» **Collected data entries**
============================================================

(* ===== verification/Client.v ===== *)
(** * The client's side of a connection

    The protocol half of [nsmt-client/src/fs.rs] and [nsmt-client/src/main.rs]: the
    handshake, memory capture and recall, uploads, downloads and the
    synchronisation rounds.  A client is a state-and-outcome monad over the frames
    that will arrive on its connection: a loop that waits for a frame consumes
    them one by one, and [Waits] is a client that wants a frame when none is left.
    Text printed to the terminal is not modelled. *)

From S2P Require Import Prelude Paths Wire Messages Codec Crypto Store State Tree Memory Session Share.

Inductive outcome (A : Type) : Type :=
| Done (a : A)
| Failed (e : serr)
| Waits.
Arguments Done {A}. Arguments Failed {A}. Arguments Waits {A}.

(** What [recv] returns: a frame, the end of the stream, or an error. *)
Abbreviation arrival := (result NsmtError (option Frame)).

Record Cli : Type := mkCli {
  inbox : list arrival;
  sent : list Frame;
  punched : list string;
  cdisk : files;
  ticks : nat;
}.

(** Fixed for a run of the client: its environment and what its [n]th look at the
    clock and at the modification times shows. *)
Record Self : Type := mkSelf {
  s_env : env;
  clock : nat -> Z;
  mtimes : nat -> loc -> Z;
}.

Definition C (A : Type) : Type := Cli -> outcome A * Cli.
Definition cret {A} (a : A) : C A := fun s => (Done a, s).
Definition cfail {A} (e : serr) : C A := fun s => (Failed e, s).
Definition cbind {A B} (m : C A) (k : A -> C B) : C B := fun s =>
  match m s with
  | (Done a, s') => k a s'
  | (Failed e, s') => (Failed e, s')
  | (Waits, s') => (Waits, s')
  end.
Notation "x <~~ c ; k" := (cbind c (fun x => k)) (at level 100, c at next level, right associativity).

Definition get_disk : C files := fun s => (Done (cdisk s), s).
Definition put_disk (fs : files) : C unit := fun s =>
  (Done tt, mkCli (inbox s) (sent s) (punched s) fs (ticks s)).
Definition tick : C nat := fun s =>
  (Done (ticks s), mkCli (inbox s) (sent s) (punched s) (cdisk s) (S (ticks s))).
Definition clift {A} (r : result NsmtError A) : C A :=
  match r with Ok a => cret a | Err e => cfail (SErr e) end.
(** A disk operation that may fail. *)
Definition cio {A} (what : string) (o : option A) : C A :=
  match o with Some a => cret a | None => cfail (SMsg what) end.

Definition csend (f : Frame) : C unit :=
  _ <~~ clift (encode f);
  fun s => (Done tt, mkCli (inbox s) (sent s ++ [f]) (punched s) (cdisk s) (ticks s)).
Definition csend_json {T} `{Serde T} (ty : FrameType.t) (v : T) : C unit := csend (from_json ty 0 v).

(** [fs.recv().await?.ok_or_else(|| anyhow!("eof"))?] *)
Definition crecv : C Frame := fun s =>
  match inbox s with
  | [] => (Waits, s)
  | r :: rest =>
      (match r with
       | Ok (Some f) => Done f
       | Ok None => Failed (SMsg "eof")
       | Err e => Failed (SErr e)
       end, mkCli rest (sent s) (punched s) (cdisk s) (ticks s))
  end.

Section Client.
Context `{Codec} `{HexCodec} `{Ed25519} `{Sha256} `{Aead}.

(** [maybe_peer_hint] with the hook [main] installs: somebody asks for an object;
    when the cache holds it, the client dials the requester. *)
Definition maybe_peer_hint (e : env) (f : Frame) : C unit :=
  match frame_type f with
  | FrameType.PeerHint =>
      match payload_json f with
      | Ok h => fun s =>
          (Done tt,
           if fs_exists (cdisk s) (path_join (objects_dir e) (PeerHint.blob_id h))
           then mkCli (inbox s) (sent s) (punched s ++ [PeerHint.requester_addr h]) (cdisk s) (ticks s)
           else s)
      | Err _ => cret tt
      end
  | _ => cret tt
  end.

(** [loop { let f = recv()?; ..; match f { .. => break x, _ => {} } }]: [step] says
    what a frame does; [None] reads on. *)
Fixpoint recv_loop_on {A} (step : Frame -> C (option A)) (l : list arrival) : C A :=
  match l with
  | [] => fun s => (Waits, s)
  | _ :: l' =>
      f <~~ crecv;
      r <~~ step f;
      match r with Some a => cret a | None => recv_loop_on step l' end
  end.
Definition recv_loop {A} (step : Frame -> C (option A)) : C A := fun s => recv_loop_on step (inbox s) s.

Definition wanted (want : FrameType.t) (f : Frame) : option Frame :=
  if decide (frame_type f = want) then Some f else None.

(** [read_until] and [recv_until] *)
Definition read_until (e : env) (want : FrameType.t) : C Frame :=
  recv_loop (fun f => _ <~~ maybe_peer_hint e f; cret (wanted want f)).

(** ** Uploads *)

Definition domain_of (requester : string) : string :=
  match str_split "/" requester with d :: _ => d | [] => "" end.
Definition e2e_domain (d : string) : option string := if str_len d =? 0 then None else Some d.

(** The chunk frame of index [idx]. *)
Definition chunk_frame (keys : option E2EKeys) (data : bytes) (idx : Z) : result NsmtError Frame :=
  let start := wrap64 (idx * CHUNK_SIZE) in
  let part := slice data start (Z.min (start + CHUNK_SIZE) (len data)) in
  match keys with
  | Some k => enc <-? e2e_encrypt k part idx;
              Ok (mkFrame FrameType.FileChunk (u8_of 1) 0 (le_bytes 4 idx ++ enc))
  | None => Ok (frame_new FrameType.FileChunk 0 (le_bytes 4 idx ++ part))
  end.

Fixpoint send_chunks (e : env) (requester : string) (have : list Z) (data : bytes) (idxs : list Z) : C unit :=
  match idxs with
  | [] => cret tt
  | idx :: idxs' =>
      if bool_decide (idx ∈ have) then send_chunks e requester have data idxs'
      else
        f <~~ clift (chunk_frame (from_env e (e2e_domain (domain_of requester))) data idx);
        _ <~~ csend f;
        send_chunks e requester have data idxs'
  end.

Inductive lock_reply : Set := LDenied | LGranted.

Definition lock_answer (f : Frame) : option lock_reply :=
  match frame_type f with
  | FrameType.LockDenied => Some LDenied
  | FrameType.LockGranted => Some LGranted
  | _ => None
  end.

Definition put_answer (f : Frame) : option Frame :=
  match frame_type f with FrameType.FilePutAck | FrameType.Error => Some f | _ => None end.

Definition push_entry (e : env) (en : entry) (requester : string) : C unit :=
  let p := FileTreeEntry.path en in
  let blob := FileTreeEntry.blob_id en in
  _ <~~ csend_json FrameType.LockAcquire (LockAcquire.mk p requester 30000);
  l <~~ recv_loop (fun f => cret (lock_answer f));
  match l with
  | LDenied => cret tt
  | LGranted =>
      fs <~~ get_disk;
      let obj := path_join (objects_dir e) blob in
      data <~~ cio "read" (if fs_exists fs obj then fs_read fs obj
                           else fs_read fs (path_join (share_dir e) p));
      let total := n_chunks data in
      _ <~~ csend_json FrameType.FilePut (FilePut.mk blob total (len data));
      ack <~~ recv_loop (fun f => cret (put_answer f));
      match frame_type ack with
      | FrameType.Error => m <~~ clift (payload_json (T := ErrorMsg.t) ack); cret tt
      | _ =>
          a <~~ clift (payload_json (T := FilePutAck.t) ack);
          _ <~~ send_chunks e requester (FilePutAck.have a) data (all_chunks total);
          d <~~ read_until e FrameType.FilePutAck;
          _ <~~ clift (payload_json (T := FilePutAck.t) d);
          csend_json FrameType.LockRelease (LockRelease.mk p requester)
      end
  end.

Definition push_tree (t : FileTree.t) : C unit := csend_json FrameType.FileTree t.

Fixpoint push_entries (e : env) (fqn : string) (es : list entry) : C unit :=
  match es with
  | [] => cret tt
  | en :: es' =>
      fs <~~ get_disk;
      _ <~~ (if fs_exists fs (path_join (objects_dir e) (FileTreeEntry.blob_id en)) then cret tt
             else
               b <~~ cio "read" (fs_read fs (path_join (share_dir e) (FileTreeEntry.path en)));
               fs' <~~ cio "ensure" (ensure_object_local e (FileTreeEntry.blob_id en) b fs);
               put_disk fs');
      _ <~~ push_entry e en fqn;
      push_entries e fqn es'
  end.

(** [sync_push] *)
Definition sync_push (e : env) (t : FileTree.t) (fqn : string) : C unit :=
  _ <~~ push_entries e fqn (FileTree.entries t); push_tree t.

(** ** Downloads *)

Definition request_diff (e : env) (old_tree : string) : C FileDiffResult.t :=
  _ <~~ csend_json FrameType.FileDiff (FileDiff.mk old_tree None);
  f <~~ read_until e FrameType.FileDiffResult;
  clift (payload_json f).

(** One answer to a [FILE_GET]. *)
Definition get_answer (e : env) : C Frame :=
  recv_loop (fun f => _ <~~ maybe_peer_hint e f;
    cret (match frame_type f with FrameType.FileChunk | FrameType.Error => Some f | _ => None end)).

(** The loop of [get_object]; every turn consumes a frame, so the fuel
    [get_object] passes is enough. *)
Fixpoint get_loop (fuel : nat) (e : env) (blob domain : string) (idx : Z) (acc : bytes) : C (option bytes) :=
  match fuel with
  | O => fun s => (Waits, s)
  | S fuel' =>
      _ <~~ csend_json FrameType.FileGet (FileGet.mk blob (Some idx));
      f <~~ get_answer e;
      match frame_type f with
      | FrameType.Error => cret None
      | _ =>
          let p := payload f in
          if len p <? 4 then cret (Some acc)
          else if negb (le_val (take 4 p) =? idx) then get_loop fuel' e blob domain idx acc
          else
            data <~~ clift (match from_env e (e2e_domain domain) with
                            | Some k => e2e_decrypt k (drop 4 p) idx
                            | None => Ok (drop 4 p)
                            end);
            if len data <? CHUNK_SIZE then cret (Some (acc ++ data))
            else get_loop fuel' e blob domain (wrap64 (idx + 1)) (acc ++ data)
      end
  end.

Definition get_object (e : env) (blob domain : string) : C (option bytes) := fun s =>
  get_loop (S (length (inbox s))) e blob domain 0 [] s.
End Client.

#[global] Notation "x <~~ c ; k" := (cbind c (fun x => k))
  (at level 100, c at next level, right associativity) : nsmt_scope.

(** ** Lemmas *)

(** A frame that arrives. *)
Definition arrives (f : Frame) : arrival := Ok (Some f).

(** What is in flight: each answer behind broadcast frames. *)
Definition in_flight (l : list (list Frame * Frame)) : list arrival :=
  concat (map (fun na : list Frame * Frame => map arrives (fst na ++ [snd na])) l).

Definition set_inbox (l : list arrival) (s : Cli) : Cli := mkCli l (sent s) (punched s) (cdisk s) (ticks s).
Definition set_punched (l : list string) (s : Cli) : Cli := mkCli (inbox s) (sent s) l (cdisk s) (ticks s).
Definition add_sent (l : list Frame) (s : Cli) : Cli := mkCli (inbox s) (sent s ++ l) (punched s) (cdisk s) (ticks s).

============================================================

» **Work instructions**
Repeat, exactly as they stand above, the lines from the line with "match es with" to the line with "(** ** Downloads *)", both lines included.

» **Task output**
  match es with
  | [] => cret tt
  | en :: es' =>
      fs <~~ get_disk;
      _ <~~ (if fs_exists fs (path_join (objects_dir e) (FileTreeEntry.blob_id en)) then cret tt
             else
               b <~~ cio "read" (fs_read fs (path_join (share_dir e) (FileTreeEntry.path en)));
               fs' <~~ cio "ensure" (ensure_object_local e (FileTreeEntry.blob_id en) b fs);
               put_disk fs');
      _ <~~ push_entry e en fqn;
      push_entries e fqn es'
  end.

(** [sync_push] *)
Definition sync_push (e : env) (t : FileTree.t) (fqn : string) : C unit :=
  _ <~~ push_entries e fqn (FileTree.entries t); push_tree t.

(** ** Downloads *)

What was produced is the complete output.